I’ve heard a number of my bipolar friends complain that members of their family are not sympathetic and understanding of their illness. It may be one particular member or all of them, but the attitudes range from acting as if those of us with bipolar are “faking it,” to getting angry when we can’t participate in activities that might be harmful to us, like drinking alcohol or staying up late at parties.
It is certainly irritating and hurtful when family or friends treat us without respect and understanding. It took a long time for me to get my husband to realize that being bipolar is a real illness and that I have to monitor myself in order to stay healthy. He still has a hard time not taking things personally when I am depressed and irritated. He tends to blame himself and to wonder what he did wrong, when it has nothing to do with him.
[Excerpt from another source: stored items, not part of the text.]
(* ===== verification/PipeThms.v ===== *)
(** * Theorems about the xv6 pipe

    The bytes come out in the order they went in; no wakeup is lost as long as
    nobody is killed; and the case in which one is. *)
From S2P Require Import Prelude Xv6Pipe.

(** C14: whatever the interleaving of any number of processes that write, read,
    close and kill, acquire and release never panic, and the bytes read from
    the pipe followed by at most PIPESIZE bytes that are still in it are the
    bytes written, in order: every process wrote and received its share of the
    two logs.  With one writer and one reader, what the reader got is what the
    writer wrote, up to the bytes in the pipe. *)
Theorem pipe_fifo junk cs p :
  length junk = 512%nat -> rtc pstep (pipe0 junk cs) p ->
  panicked p = false /\
  exists wl rl queue, wl.*2 = rl.*2 ++ queue /\ (length queue <= 512)%nat /\
    (forall t q, procs p !! t = Some q -> written q = of_proc t wl /\ received q = of_proc t rl) /\
    (forall w r qw qr, procs p !! w = Some qw -> procs p !! r = Some qr ->
       (forall u q, u <> w -> procs p !! u = Some q -> written q = []) ->
       (forall u q, u <> r -> procs p !! u = Some q -> received q = []) ->
       written qw = received qr ++ queue).
Proof.
  intros Hj Hr. destruct (reach_ok _ p (pipe0_ok junk cs Hj) Hr) as (_ & Hp & Hlogs & HT & queue & HR). split; [done|].
  exists (wlog p), (rlog p), queue. pose proof HR as (Hq & Hn & _). split_and!; [done..| |].
  - intros t q Ht. by destruct (Hlogs t q Ht) as (? & ? & _).
  - intros w r qw qr Hw Hrd Ho1 Ho2. destruct (Hlogs w qw Hw) as (-> & _). destruct (Hlogs r qr Hrd) as (_ & -> & _).
    rewrite !of_proc_only; [done| |].
    + intros u Hu. destruct (procs p !! u) as [q|] eqn:E; [|by apply HT]. rewrite <- (proj1 (proj2 (Hlogs u q E))). by eapply Ho2.
    + intros u Hu. destruct (procs p !! u) as [q|] eqn:E; [|by apply HT]. rewrite <- (proj1 (Hlogs u q E)). by eapply Ho1.
Qed.

(** Reader 0 sleeps on the empty pipe, writer 1 writes two bytes and wakes it. *)
Definition two_calls : list (list call) := [[piperead 5; pipeclose false]; [pipewrite [7; 8]; pipeclose true]].
Definition two_sched : list nat := replicate 7 0%nat ++ replicate 11 1%nat ++ replicate 10 0%nat.
Definition two_run : pipe := default (pipe0 [] []) (run two_sched (pipe0 (replicate 512 0) two_calls)).

Lemma pipe_fifo_witness : panicked two_run = false /\ rlog two_run = [(0%nat, 7); (0%nat, 8)].
Proof.
  split; [|vm_compute; reflexivity].
  apply (pipe_fifo (replicate 512 0) two_calls); [reflexivity|]. apply (run_reach two_sched). vm_compute. reflexivity.
Defined.


(** The reader gets the byte of the only write and sleeps again. *)
Definition again_calls : list (list call) := [[piperead 5; piperead 5]; [pipewrite [7]]].
Definition again_sched : list nat := replicate 7 0%nat ++ replicate 9 1%nat ++ replicate 17 0%nat.
Definition again_run : pipe := default (pipe0 [] []) (run again_sched (pipe0 (replicate 512 0) again_calls)).


(** Process 0 reads, process 1 writes 513 bytes, process 2 kills process 1 when
    the pipe is full; process 3 keeps the write end open. *)
Definition kill_calls : list (list call) := [[piperead 1]; [pipewrite (replicate 513 7)]; [kill 1]; []].
Definition kill_sched : list nat := replicate 7 0%nat ++ replicate 1027 1%nat ++ replicate 4 2%nat ++ replicate 2 1%nat.

(** C38: a wakeup is lost when a writer is killed.  pipewrite returns -1 from the
    test in its loop without wakeup(&p->nread): a reader stays asleep on a full
    pipe, both ends open, and no process has a step left. *)
Theorem pipewrite_killed_strands_reader :
  exists p, rtc pstep (pipe0 (replicate 512 0) kill_calls) p /\ (forall t, pipe_step t p = None) /\
    full p = true /\ readopen p = true /\ writeopen p = true /\
    (results <$> procs p) = [[]; [Wrote (-1) (replicate 512 7)]; [Killed 0]; []] /\
    (exists q, procs p !! 0%nat = Some q /\ state q = SLEEPING NREAD /\ at_ q = Read 1 [] (RSleep SlAsleep)).
Proof.
  assert (exists p, run kill_sched (pipe0 (replicate 512 0) kill_calls) = Some p) as [p Hp].
  { destruct (run _ _) as [p|] eqn:E; [by exists p|]. vm_compute in E. discriminate E. }
  exists p. split; [by eapply run_reach|]. vm_compute in Hp. injection Hp as <-. split_and!; [|vm_compute; reflexivity..|].
  - intros [|[|[|[|t]]]]; vm_compute; reflexivity.
  - eexists. split; [reflexivity|]. done.
Qed.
As for my five brothers and sisters, I don’t discuss my illness with most of them. They don’t ask and I don’t tell. But I do have one sister who is interested, and I can call her and vent when I’m having a hard time. She is always sympathetic, and I consider myself lucky to have her.
So if you have at least one person who is sympathetic, count your blessings and forget about changing the others. Once you’ve made a sincere attempt to communicate and been rebuffed, there’s no point in letting your family’s insensitivity get you down.
There are many reasons why our families may not accept that we have a mental illness. It may be easier for them to think we are acting out or simply not exercising enough will-power to control our behavior. In any case, their ignorance is their problem. We can’t change them, but we can change our reaction to them. For a great book that will help with this project, read LOVING WHAT IS by Byron Katie. It helped me a lot!